Exercise: Copy out exactly the line that contains "anything else. *)" and all lines following it to the end of the data.
--- START ---
(** * crt_cp.py: certificate distribution driven by the INFO manifest

    A shallow embedding of [src/crt_cp.py] and the properties of its
    manifest resolver ([load_service_info]) and copy orchestrator
    ([copy_certificates], [process_certificates], [main]).

    Python values coming out of [json.loads] are the inductive [json];
    the file system is a finite map from resolved locations to nodes;
    the script itself is written in a state-and-exception monad over a
    [world] that carries the file system, the list of file-system calls
    issued so far, the records handed to the logger and what was printed
    on the error stream. *)

From Stdlib Require Import ZArith Ascii String List.
From stdpp Require Import base option list gmap strings fin_maps.
Import ListNotations.
Set Warnings "-register-all".
Local Open Scope string_scope.
Local Open Scope list_scope.

(** ** Python values and exceptions *)

(** What [json.loads] can return.  A float is kept only up to whether it
    is zero, which is all the script can observe of it (truthiness of
    [isPkg]). *)
Inductive json : Type :=
  | JNull
  | JBool (b : bool)
  | JInt (z : Z)
  | JFloat (is_zero : bool)
  | JStr (s : string)
  | JList (items : list json)
  | JDict (entries : list (string * json)).

(** The exceptions that the modelled calls can raise. *)
Inductive exn : Type :=
  | KeyError (key : string)
  | TypeError
  | FileNotFoundError
  | NotADirectoryError
  | IsADirectoryError
  | FileExistsError
  | SameFileError
  | JSONDecodeError
  | UnicodeDecodeError.

(** [bool(v)] *)
Definition truthy (v : json) : bool :=
  match v with
  | JNull => false
  | JBool b => b
  | JInt z => negb (Z.eqb z 0)
  | JFloat is_zero => negb is_zero
  | JStr s => negb (String.eqb s "")
  | JList items => match items with [] => false | _ => true end
  | JDict entries => match entries with [] => false | _ => true end
  end.

(** Lookup in a dict: the entry list is the dict's items in insertion
    order. *)
Fixpoint dict_get (key : string) (entries : list (string * json)) : option json :=
  match entries with
  | [] => None
  | (k, v) :: rest => if String.eqb k key then Some v else dict_get key rest
  end.

(** [v[key]] for a string key. *)
Definition subscript (v : json) (key : string) : exn + json :=
  match v with
  | JDict entries =>
      match dict_get key entries with
      | Some x => inr x
      | None => inl (KeyError key)
      end
  | _ => inl TypeError
  end.

Definition is_str (s : string) (v : json) : bool :=
  match v with
  | JStr t => String.eqb t s
  | _ => false
  end.

(** [key in v] for a string key: key membership on a dict, element
    membership on a list, substring test on a string, [TypeError] on
    anything else. *)
Definition contains (v : json) (key : string) : exn + bool :=
  match v with
  | JDict entries => inr (bool_decide (is_Some (dict_get key entries)))
  | JList items => inr (existsb (is_str key) items)
  | JStr s => inr (bool_decide (is_Some (String.index 0 key s)))
  | _ => inl TypeError
  end.

Fixpoint chars (s : string) : list json :=
  match s with
  | EmptyString => []
  | String c rest => JStr (String c EmptyString) :: chars rest
  end.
--- END ---
Your response:
    anything else. *)
Definition contains (v : json) (key : string) : exn + bool :=
  match v with
  | JDict entries => inr (bool_decide (is_Some (dict_get key entries)))
  | JList items => inr (existsb (is_str key) items)
  | JStr s => inr (bool_decide (is_Some (String.index 0 key s)))
  | _ => inl TypeError
  end.

Fixpoint chars (s : string) : list json :=
  match s with
  | EmptyString => []
  | String c rest => JStr (String c EmptyString) :: chars rest
  end.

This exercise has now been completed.